• _Exercise prompt_:
Only the lines from the start of the entries through the line with "From Stdlib Require Import" are wanted; please output them exactly.

• _Input records_:

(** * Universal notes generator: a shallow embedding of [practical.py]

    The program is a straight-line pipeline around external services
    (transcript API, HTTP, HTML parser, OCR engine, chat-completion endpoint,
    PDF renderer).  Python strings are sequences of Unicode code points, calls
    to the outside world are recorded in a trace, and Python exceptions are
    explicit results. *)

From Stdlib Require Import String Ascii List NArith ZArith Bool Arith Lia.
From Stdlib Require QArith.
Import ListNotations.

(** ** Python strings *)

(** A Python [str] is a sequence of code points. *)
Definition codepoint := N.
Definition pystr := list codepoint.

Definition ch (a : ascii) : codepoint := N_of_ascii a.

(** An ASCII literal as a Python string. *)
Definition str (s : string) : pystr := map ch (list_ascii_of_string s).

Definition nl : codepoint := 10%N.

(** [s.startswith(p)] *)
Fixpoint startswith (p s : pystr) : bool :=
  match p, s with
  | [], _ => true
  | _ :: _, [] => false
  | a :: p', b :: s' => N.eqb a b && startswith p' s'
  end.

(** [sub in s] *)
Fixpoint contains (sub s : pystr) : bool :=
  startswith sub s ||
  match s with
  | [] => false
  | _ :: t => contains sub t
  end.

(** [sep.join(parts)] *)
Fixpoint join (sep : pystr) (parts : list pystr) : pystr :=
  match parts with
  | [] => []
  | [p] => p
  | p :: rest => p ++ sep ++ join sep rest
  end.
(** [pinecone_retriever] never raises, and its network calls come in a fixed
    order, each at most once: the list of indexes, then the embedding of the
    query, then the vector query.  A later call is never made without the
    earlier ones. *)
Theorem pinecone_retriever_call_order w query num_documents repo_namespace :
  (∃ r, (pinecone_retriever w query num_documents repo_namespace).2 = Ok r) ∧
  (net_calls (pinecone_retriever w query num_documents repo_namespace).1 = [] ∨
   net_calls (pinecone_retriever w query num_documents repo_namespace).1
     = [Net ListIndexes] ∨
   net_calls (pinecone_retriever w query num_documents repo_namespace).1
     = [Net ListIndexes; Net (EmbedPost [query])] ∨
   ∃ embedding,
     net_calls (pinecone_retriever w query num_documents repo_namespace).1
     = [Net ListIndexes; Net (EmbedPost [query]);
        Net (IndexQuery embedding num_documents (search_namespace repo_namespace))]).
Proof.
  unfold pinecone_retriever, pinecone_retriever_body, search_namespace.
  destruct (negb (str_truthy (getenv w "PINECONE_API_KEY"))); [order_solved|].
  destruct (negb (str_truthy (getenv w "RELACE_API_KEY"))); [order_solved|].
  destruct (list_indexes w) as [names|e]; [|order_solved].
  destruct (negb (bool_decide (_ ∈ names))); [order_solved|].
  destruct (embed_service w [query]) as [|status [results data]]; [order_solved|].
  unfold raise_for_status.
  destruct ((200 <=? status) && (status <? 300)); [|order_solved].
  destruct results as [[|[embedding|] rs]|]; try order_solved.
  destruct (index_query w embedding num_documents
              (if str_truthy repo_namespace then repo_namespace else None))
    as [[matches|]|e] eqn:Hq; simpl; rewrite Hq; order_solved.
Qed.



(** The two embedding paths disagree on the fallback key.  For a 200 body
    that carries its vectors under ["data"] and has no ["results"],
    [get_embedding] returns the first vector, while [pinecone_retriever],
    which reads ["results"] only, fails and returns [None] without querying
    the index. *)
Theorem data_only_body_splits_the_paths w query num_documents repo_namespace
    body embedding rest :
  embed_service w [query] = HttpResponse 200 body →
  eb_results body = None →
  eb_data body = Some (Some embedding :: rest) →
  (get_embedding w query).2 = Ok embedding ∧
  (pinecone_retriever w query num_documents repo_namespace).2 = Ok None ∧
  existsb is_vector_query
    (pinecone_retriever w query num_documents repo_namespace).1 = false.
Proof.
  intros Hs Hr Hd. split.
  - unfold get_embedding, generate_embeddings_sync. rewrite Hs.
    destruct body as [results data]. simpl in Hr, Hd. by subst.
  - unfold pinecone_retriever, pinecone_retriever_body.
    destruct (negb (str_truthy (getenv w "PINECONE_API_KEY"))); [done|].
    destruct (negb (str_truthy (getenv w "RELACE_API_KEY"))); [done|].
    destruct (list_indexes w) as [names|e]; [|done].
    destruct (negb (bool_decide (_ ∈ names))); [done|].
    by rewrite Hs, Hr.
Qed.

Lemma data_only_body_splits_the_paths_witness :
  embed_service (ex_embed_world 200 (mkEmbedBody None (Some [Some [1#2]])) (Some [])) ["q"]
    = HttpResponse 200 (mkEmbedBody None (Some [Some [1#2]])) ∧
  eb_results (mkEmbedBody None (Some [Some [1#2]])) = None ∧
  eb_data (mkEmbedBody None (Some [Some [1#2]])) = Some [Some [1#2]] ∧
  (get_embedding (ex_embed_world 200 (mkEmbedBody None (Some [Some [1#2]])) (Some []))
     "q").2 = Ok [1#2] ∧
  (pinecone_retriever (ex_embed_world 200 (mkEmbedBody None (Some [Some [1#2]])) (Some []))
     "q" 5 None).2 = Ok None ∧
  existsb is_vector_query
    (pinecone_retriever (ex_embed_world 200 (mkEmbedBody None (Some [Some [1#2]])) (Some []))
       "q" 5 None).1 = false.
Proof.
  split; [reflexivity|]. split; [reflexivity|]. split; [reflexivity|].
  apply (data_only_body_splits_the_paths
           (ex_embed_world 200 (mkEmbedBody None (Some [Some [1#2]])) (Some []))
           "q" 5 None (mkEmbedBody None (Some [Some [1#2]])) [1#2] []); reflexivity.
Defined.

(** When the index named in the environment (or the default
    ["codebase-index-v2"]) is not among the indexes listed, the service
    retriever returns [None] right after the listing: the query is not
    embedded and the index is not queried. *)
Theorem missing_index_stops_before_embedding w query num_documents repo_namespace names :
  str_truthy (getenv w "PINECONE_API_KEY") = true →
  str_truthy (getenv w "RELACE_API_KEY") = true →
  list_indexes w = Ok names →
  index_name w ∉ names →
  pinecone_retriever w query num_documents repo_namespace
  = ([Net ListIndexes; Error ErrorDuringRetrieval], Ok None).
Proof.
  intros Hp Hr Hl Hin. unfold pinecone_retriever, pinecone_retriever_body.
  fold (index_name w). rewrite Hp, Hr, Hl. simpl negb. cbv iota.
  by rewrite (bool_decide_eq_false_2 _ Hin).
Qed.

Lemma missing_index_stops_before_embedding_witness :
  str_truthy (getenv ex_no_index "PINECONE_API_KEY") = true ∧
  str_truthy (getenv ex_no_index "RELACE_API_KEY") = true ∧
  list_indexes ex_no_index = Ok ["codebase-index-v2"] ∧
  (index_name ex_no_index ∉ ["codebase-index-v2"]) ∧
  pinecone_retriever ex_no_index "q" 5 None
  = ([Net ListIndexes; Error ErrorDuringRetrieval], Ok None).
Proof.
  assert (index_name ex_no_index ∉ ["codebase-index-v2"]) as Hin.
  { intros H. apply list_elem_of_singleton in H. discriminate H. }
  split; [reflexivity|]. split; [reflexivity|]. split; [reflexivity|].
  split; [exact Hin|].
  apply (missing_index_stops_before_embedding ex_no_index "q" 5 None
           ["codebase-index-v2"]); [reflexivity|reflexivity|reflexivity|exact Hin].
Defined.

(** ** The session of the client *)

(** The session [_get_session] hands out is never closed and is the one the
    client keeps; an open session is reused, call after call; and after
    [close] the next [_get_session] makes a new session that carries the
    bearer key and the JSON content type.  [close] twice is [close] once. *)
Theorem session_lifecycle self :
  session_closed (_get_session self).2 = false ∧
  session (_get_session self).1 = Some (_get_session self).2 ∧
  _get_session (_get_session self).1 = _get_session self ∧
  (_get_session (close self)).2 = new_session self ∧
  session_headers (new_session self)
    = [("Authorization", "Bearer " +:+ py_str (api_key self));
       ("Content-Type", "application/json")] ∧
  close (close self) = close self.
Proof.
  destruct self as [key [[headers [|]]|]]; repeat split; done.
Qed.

• _Your solution_:
(** * Universal notes generator: a shallow embedding of [practical.py]

    The program is a straight-line pipeline around external services
    (transcript API, HTTP, HTML parser, OCR engine, chat-completion endpoint,
    PDF renderer).  Python strings are sequences of Unicode code points, calls
    to the outside world are recorded in a trace, and Python exceptions are
    explicit results. *)

From Stdlib Require Import String Ascii List NArith ZArith Bool Arith Lia.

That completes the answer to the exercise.